One key rule:You can't call any idea "stupid." (Nor is most any idea too wild. On a recent day at the Google campus a bulletin board invited workers to a session on the dream of erecting a 200-mile-high elevator into space.)

This ideas-and-data approach lets Google use fewer managers--one for every 20 line employees, compared with one for as few as 7 industrywide. "It has been as high as one to 40," Mayer says; one manager had 180 direct reports. Another benefit, she says, is that employees may be better braced should Google stock, which went public at $85 in August 2004 and is now at $340, suddenly crater. "In a downturn you want your people to feel empowered. Fear and suspicion happen when information is hidden."

Some applicants may start with one of Google's famous--and ridiculously difficult--exams. (Sample:"Find the first ten-digit prime number in the mathematical constant called ‘e'.") Prospects endure eight or more interviews. Each interviewer ranks them on a 1-to-4 scale; a 4 means "I would hire this person, and I will argue why," while a 3 means "Inclined to hire, but can be argued out of it." A panel of eight Googlers reviews the scores. Later annual regression analyses compare performance with initial ratings. One anomaly:Women with weaker scores end up performing better than women with all 4s.

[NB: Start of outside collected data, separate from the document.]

Lemma opt_elem (l : option loc) k : k ∈ Codec.opt_list l <-> l = Some k.
Proof.
  destruct l; cbn; [rewrite list_elem_of_singleton|rewrite elem_of_nil]; naive_solver.
Qed.

Lemma held_apkt k l : apkt k = Some l -> l ∈ held_by k.
Proof. intros H. apply list_elem_of_further, elem_of_app. left. now apply opt_elem. Qed.
Lemma held_aapkt k l : aapkt k = Some l -> l ∈ held_by k.
Proof. intros H. apply list_elem_of_further, elem_of_app. right. apply elem_of_app. left. now apply opt_elem. Qed.
Lemma held_acopkt k l : acopkt k = Some l -> l ∈ held_by k.
Proof.
  intros H. apply list_elem_of_further, elem_of_app. right. apply elem_of_app. right.
  apply elem_of_app. left. now apply opt_elem.
Qed.

Lemma held_length k : frame_fine -> Z.of_nat (length (held_by k)) < 2 ^ 31 - 2.
Proof.
  intros []. unfold held_by. cbn [length]. rewrite !length_app.
  destruct (apkt k), (aapkt k), (acopkt k); cbn [Codec.opt_list length]; lia.
Qed.

(** A step keeps what is in the pool. *)
Lemma step_frame j w w' c c' x k : step_on (held_by k) j w w' c c' x -> frame_in w -> frame_in w'.
Proof.
  intros H [H1 H2 H3 H4]. pose proof (step_codec _ _ _ _ _ _ _ H) as Hc. pose proof (so_stable _ _ _ _ _ _ _ H) as Hs.
  assert (forall l, l ∈ codec_refs (sessions w) -> bytes w' l = bytes w l) as Hb
    by (intros l Hl; apply Hs, elem_of_app; auto).
  split.
  - rewrite Hs; [done|]. apply elem_of_app. left. apply list_elem_of_here.
  - intros l E. destruct (H2 l E) as [Hl <-]. split; [now apply Hc|auto].
  - intros l E. destruct (H3 l E) as [Hl <-]. split; [now apply Hc|auto].
  - intros l E. destruct (H4 l E) as [Hl Hw]. split; [now apply Hc|]. now rewrite Hb.
Qed.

"The interview still isn't picking something up," worries Mayer, a former debate champion whose rapid speech races to catch up with an even faster brain. Schmidt credits her with inventing the Google way, starting with building the Google roster. "We need generalists," she says. "Lots of projects and companies grow without doing new things; they just get bigger teams. We want projects to end."

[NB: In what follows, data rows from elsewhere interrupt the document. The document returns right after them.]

Lemma does_initialize h r x ts : holds r x ts ->
  exists x', does (initialize cscf strftime record_done i n h) r x true (begun h r) x' /\ holds_on (begun h r) x' ts.
Proof.
  intros (Hk & Hp & Hx). unfold begun. destruct (initialized r) eqn:Ei.
  - exists x. split.
    + unfold initialize. apply does_rec. rewrite Ei. apply does_ret.
    + destruct Hx as [[Ho Hf]|(_ & Hf & _)]; [|congruence]. split; [done|]. split; [done|]. done.
  - destruct (offset (file r) =? 0) eqn:E0.
    + exists (flv 5 []). split.
      * unfold initialize. apply does_rec. rewrite Ei. eapply does_bind; [apply does_upd|]. rewrite E0. cbn [negb].
        eapply does_bind.
        { unfold ngx_rtmp_record_write_header. apply does_write_at; [done|lia]. }
        cbn beta iota. change (Z.to_nat 0) with 0%nat.
        replace (Mpegts.pwrite 0 flv_header x) with (flv 5 []); [apply does_ret|].
        destruct Hx as [(Ho & f & ->)|(_ & _ & _ & [-> |[f ->]])];
          [|now rewrite header_new|now rewrite header_over].
        apply Z.eqb_eq in E0. rewrite Ho in E0. rewrite length_flv in E0. lia.
      * do 3 (split; [done|]). destruct Hx as [(Ho & f & ->)|(_ & _ & -> & _)].
        { apply Z.eqb_eq in E0. rewrite Ho, length_flv in E0. lia. }
        apply Z.eqb_eq in E0. cbn. rewrite E0. split; [done|]. now exists 5.
    + exists x. split.
      * unfold initialize. apply does_rec. rewrite Ei. eapply does_bind; [apply does_upd|]. rewrite E0. apply does_ret.
      * destruct Hx as [(Ho & Hf)|(Ho & _)]; [|rewrite Ho in E0; done]. now do 3 (split; [done|]).
Qed.

Hypothesis Hpool : pool_ok size qmax [] n0.

(** The codec context of the session, with headers that fit a tag. *)
Record codec_known (cc : option Codec.ngx_rtmp_codec_ctx_t) : Prop := {
  ck_ctx : Live.codec <$> Live.sessions n0 !! i = Some cc;
  ck_aac : forall c b, cc = Some c -> header_bytes (Codec.aac_header (Codec.chains c)) = Some b ->
    Z.of_nat (length b) < 2 ^ 24 /\ bytes_ok b;
  ck_avc : forall c b, cc = Some c -> header_bytes (Codec.avc_header (Codec.chains c)) = Some b ->
    Z.of_nat (length b) < 2 ^ 24 /\ bytes_ok b
}.

Lemma kept_codec cc m : codec_known cc -> kept n0 m -> Live.codec <$> Live.sessions m !! i = Some cc.
Proof.
  intros [H _ _] (_ & Hs & _). destruct (Live.sessions n0 !! i) as [s|] eqn:E; [|done].
  destruct (shape_session n0 m i s Hs E) as (s' & -> & Hc). cbn in *. injection Hc as _ -> _ _ _ _ _ _. exact H.
Qed.

(** The bytes of a header of the session, wherever the process is. *)
Lemma does_chain l : l ∈ codec_refs (Live.sessions n0) ->
  forall r x m1, kept n0 m1 -> exists ins, lift (Live.chain_data l) (at_state m1 r x) = Some (ins, at_state m1 r x) /\
    concat ins = Queue.chain_bytes (Live.mem n0) l.
Proof.
  intros Hl r x m1 (Hp & Hs & Hst). destruct (chain_data_ok size qmax [] m1 l Hp) as (ins & E & _ & Hc).
  - cbn [Datatypes.app]. now apply (shape_codec n0 m1).
  - exists ins. split; [|rewrite Hc; now apply Hst]. unfold lift. cbn [net at_state]. now rewrite E.
Qed.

Once deemed Google-worthy, new hires get bid on by managers across the company. Workers are asked to spend 20% of their time on something that interests them, away from their main jobs. Companywide a full 10% of time is spent dreaming up blue-sky projects.

Some brilliant prospects don't get hired, flaming out when background checks show they are difficult to work with. "It takes discipline not to hire some of these people, they are so smart," says engineering chief Alan Eustace. "But it also doesn't take much for a single person to subtract 10% from everyone else. Very quickly, that reduces your total output."

But Eric Schmidt worries how long he can make it all sing. The bigger Google gets, the harder it is to foster useful conflict and make fast decisions. And the stronger Google gets--its third-quarter net income soared sevenfold to pass $380 million on sales that almost doubled to $1.58 billion--the more it comes into the crosshairs of sniping detractors.

The Association of American Publishers is suing Google over its plans to scan the contents of several major libraries, fearing large-scale copyright infringement. "Their attitude is that we don't get it, we are flat-earth people, and they are in a hurry without time for all this," says the publisher group's president, former congresswoman Patricia Schroeder. "Their model is to get all the content for free--great for them," she says, predicting, "They'll do the same to the movie industry. Hollywood won't like it."
Marc Meyer, who knew Schmidt at UC, Berkeley and worked with him at PARC, says Schmidt sees a day when Google will hold everyone's data on a "trust me" basis. "He told me, ‘If you want it to be private, don't put it in a computer,'" says Meyer, now at a recent tech startup. "Eric has an Anakin Skywalker conundrum. He has absolute power, and it will be hard to resist the Dark Side."

Schmidt counters:"I joined a small company full of smart guys, and it still feels like that. We just have to change outside perceptions."